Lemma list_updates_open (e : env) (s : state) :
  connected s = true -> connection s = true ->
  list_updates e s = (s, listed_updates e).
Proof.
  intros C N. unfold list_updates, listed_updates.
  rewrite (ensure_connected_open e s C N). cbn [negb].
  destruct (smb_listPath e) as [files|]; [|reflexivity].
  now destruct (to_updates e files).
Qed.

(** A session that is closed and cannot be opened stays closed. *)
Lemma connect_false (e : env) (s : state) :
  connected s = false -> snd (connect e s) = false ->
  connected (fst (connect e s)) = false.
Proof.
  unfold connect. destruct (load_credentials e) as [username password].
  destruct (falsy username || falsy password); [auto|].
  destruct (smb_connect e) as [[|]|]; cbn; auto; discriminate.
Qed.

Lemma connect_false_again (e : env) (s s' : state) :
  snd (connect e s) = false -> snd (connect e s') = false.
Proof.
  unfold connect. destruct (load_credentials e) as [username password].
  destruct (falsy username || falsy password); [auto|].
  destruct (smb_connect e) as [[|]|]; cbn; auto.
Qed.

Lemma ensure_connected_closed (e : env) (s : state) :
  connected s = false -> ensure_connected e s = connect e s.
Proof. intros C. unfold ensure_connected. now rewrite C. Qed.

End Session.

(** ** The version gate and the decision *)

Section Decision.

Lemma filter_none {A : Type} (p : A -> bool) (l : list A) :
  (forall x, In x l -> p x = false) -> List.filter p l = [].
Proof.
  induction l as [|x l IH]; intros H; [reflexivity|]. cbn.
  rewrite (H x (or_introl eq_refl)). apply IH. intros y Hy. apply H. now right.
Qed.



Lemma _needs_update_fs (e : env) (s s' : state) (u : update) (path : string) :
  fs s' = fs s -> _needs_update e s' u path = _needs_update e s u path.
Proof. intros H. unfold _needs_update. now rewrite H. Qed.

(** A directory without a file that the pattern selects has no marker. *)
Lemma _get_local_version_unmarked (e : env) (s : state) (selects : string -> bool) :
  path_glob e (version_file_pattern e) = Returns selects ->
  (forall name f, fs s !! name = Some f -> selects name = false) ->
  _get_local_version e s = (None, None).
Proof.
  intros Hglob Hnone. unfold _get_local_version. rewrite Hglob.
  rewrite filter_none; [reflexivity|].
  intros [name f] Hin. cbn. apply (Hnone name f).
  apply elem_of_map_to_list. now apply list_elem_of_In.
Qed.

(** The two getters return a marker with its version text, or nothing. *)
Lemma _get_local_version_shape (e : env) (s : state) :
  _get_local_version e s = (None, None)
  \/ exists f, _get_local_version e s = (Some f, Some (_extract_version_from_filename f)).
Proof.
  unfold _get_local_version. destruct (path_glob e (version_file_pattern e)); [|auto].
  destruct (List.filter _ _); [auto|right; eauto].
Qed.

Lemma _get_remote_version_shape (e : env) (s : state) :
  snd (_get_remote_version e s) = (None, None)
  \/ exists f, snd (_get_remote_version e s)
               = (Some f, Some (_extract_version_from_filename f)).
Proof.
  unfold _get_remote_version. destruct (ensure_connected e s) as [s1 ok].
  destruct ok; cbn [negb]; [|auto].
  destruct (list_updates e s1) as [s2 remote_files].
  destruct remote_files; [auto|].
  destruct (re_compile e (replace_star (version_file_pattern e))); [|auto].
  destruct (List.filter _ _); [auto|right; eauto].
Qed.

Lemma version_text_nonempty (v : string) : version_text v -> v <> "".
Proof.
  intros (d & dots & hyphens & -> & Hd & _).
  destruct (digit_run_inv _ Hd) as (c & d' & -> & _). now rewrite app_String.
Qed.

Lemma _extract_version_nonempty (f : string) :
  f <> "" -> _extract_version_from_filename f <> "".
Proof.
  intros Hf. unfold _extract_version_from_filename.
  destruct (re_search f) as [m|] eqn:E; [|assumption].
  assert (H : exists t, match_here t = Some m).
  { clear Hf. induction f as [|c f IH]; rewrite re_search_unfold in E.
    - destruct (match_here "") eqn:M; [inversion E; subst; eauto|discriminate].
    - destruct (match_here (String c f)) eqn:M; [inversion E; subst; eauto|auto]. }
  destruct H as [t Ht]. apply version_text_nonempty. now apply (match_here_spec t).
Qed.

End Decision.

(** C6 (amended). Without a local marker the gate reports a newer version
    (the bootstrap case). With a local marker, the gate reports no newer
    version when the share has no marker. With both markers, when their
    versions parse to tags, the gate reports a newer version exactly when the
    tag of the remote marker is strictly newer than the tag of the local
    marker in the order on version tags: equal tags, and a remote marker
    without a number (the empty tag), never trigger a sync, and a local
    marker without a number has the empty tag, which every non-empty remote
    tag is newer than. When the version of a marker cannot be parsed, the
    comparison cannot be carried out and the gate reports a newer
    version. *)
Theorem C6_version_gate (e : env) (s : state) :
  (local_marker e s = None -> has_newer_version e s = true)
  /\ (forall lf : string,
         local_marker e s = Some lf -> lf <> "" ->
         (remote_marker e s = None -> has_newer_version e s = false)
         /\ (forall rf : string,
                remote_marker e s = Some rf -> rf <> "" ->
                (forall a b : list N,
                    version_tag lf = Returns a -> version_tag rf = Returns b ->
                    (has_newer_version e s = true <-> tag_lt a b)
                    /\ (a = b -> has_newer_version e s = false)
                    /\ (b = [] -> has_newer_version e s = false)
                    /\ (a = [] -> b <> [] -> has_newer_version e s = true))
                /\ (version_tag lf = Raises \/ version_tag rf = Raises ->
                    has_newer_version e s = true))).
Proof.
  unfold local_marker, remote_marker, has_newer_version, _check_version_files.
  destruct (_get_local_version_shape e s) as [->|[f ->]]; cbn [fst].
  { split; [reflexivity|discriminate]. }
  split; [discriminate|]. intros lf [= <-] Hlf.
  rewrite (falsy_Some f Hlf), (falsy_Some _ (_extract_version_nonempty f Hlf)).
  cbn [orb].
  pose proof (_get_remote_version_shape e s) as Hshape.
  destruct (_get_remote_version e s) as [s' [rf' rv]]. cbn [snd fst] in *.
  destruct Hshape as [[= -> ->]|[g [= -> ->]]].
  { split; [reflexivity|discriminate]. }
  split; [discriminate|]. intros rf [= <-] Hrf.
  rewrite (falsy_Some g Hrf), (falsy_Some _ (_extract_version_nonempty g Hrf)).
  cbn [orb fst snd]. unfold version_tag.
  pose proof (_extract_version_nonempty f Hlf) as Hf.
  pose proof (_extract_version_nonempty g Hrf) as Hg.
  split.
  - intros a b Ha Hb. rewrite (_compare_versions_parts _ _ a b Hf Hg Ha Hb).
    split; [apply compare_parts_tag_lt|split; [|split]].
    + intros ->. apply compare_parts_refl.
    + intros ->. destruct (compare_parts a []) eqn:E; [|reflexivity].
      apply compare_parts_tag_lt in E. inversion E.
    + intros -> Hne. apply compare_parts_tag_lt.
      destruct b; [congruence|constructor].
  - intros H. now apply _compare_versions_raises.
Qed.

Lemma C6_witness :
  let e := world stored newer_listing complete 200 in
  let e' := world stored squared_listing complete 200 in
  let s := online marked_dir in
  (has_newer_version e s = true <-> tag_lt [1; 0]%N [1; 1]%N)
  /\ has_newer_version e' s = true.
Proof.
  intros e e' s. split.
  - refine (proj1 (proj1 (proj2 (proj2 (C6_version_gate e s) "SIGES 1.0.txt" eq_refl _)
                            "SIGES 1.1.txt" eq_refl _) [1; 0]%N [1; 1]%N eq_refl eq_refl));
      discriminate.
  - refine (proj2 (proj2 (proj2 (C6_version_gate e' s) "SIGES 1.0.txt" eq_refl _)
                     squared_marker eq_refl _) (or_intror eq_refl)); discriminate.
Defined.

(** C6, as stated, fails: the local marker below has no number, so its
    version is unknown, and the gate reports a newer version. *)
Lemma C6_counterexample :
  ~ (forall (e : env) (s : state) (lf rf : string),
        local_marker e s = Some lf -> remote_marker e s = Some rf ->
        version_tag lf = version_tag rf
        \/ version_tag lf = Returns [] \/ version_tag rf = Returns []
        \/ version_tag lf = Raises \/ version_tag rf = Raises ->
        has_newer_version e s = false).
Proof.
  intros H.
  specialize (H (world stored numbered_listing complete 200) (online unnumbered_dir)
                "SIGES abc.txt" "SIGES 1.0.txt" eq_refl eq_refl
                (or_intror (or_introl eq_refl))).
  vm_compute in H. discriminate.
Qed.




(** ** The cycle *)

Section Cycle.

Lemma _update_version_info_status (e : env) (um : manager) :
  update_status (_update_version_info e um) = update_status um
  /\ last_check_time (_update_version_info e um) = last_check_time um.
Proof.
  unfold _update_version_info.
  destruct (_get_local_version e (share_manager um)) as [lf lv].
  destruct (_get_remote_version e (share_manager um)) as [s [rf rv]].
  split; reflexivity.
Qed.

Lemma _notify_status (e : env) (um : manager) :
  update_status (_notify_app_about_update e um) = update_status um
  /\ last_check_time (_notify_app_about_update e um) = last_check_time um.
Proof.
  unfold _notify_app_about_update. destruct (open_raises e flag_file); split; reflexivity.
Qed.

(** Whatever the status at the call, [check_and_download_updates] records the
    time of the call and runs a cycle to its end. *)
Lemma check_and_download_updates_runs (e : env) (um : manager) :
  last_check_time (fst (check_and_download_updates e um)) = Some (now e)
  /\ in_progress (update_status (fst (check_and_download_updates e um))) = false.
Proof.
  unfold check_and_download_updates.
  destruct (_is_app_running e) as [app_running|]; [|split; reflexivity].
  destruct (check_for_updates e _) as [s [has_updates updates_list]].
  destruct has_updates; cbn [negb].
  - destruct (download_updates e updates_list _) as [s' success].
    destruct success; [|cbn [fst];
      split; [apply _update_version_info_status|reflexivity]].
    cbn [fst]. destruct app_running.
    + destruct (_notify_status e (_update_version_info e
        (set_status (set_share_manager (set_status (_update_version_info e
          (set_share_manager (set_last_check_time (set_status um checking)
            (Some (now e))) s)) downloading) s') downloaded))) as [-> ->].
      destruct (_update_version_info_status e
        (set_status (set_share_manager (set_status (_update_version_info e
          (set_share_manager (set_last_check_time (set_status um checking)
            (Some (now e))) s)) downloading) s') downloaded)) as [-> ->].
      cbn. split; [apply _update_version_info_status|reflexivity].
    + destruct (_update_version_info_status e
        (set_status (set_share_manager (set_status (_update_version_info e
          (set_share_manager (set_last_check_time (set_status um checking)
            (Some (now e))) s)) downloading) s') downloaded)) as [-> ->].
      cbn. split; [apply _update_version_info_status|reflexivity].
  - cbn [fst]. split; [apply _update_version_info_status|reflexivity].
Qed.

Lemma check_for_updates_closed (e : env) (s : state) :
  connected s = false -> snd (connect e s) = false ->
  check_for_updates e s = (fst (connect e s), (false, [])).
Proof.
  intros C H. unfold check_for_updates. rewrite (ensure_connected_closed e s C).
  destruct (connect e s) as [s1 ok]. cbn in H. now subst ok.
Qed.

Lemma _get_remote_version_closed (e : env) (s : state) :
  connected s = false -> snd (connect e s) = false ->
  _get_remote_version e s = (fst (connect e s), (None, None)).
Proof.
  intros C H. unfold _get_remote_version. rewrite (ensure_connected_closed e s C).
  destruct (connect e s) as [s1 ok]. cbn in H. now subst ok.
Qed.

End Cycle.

WORK TASK ▸
Retype exactly, and only, the lines above from the one where "(version_tag lf = Raises" occurs up to and including the one where "apply compare_parts_tag_lt in" occurs.

TASK RESPONSE ▸
                /\ (version_tag lf = Raises \/ version_tag rf = Raises ->
                    has_newer_version e s = true))).
Proof.
  unfold local_marker, remote_marker, has_newer_version, _check_version_files.
  destruct (_get_local_version_shape e s) as [->|[f ->]]; cbn [fst].
  { split; [reflexivity|discriminate]. }
  split; [discriminate|]. intros lf [= <-] Hlf.
  rewrite (falsy_Some f Hlf), (falsy_Some _ (_extract_version_nonempty f Hlf)).
  cbn [orb].
  pose proof (_get_remote_version_shape e s) as Hshape.
  destruct (_get_remote_version e s) as [s' [rf' rv]]. cbn [snd fst] in *.
  destruct Hshape as [[= -> ->]|[g [= -> ->]]].
  { split; [reflexivity|discriminate]. }
  split; [discriminate|]. intros rf [= <-] Hrf.
  rewrite (falsy_Some g Hrf), (falsy_Some _ (_extract_version_nonempty g Hrf)).
  cbn [orb fst snd]. unfold version_tag.
  pose proof (_extract_version_nonempty f Hlf) as Hf.
  pose proof (_extract_version_nonempty g Hrf) as Hg.
  split.
  - intros a b Ha Hb. rewrite (_compare_versions_parts _ _ a b Hf Hg Ha Hb).
    split; [apply compare_parts_tag_lt|split; [|split]].
    + intros ->. apply compare_parts_refl.
    + intros ->. destruct (compare_parts a []) eqn:E; [|reflexivity].
      apply compare_parts_tag_lt in E. inversion E.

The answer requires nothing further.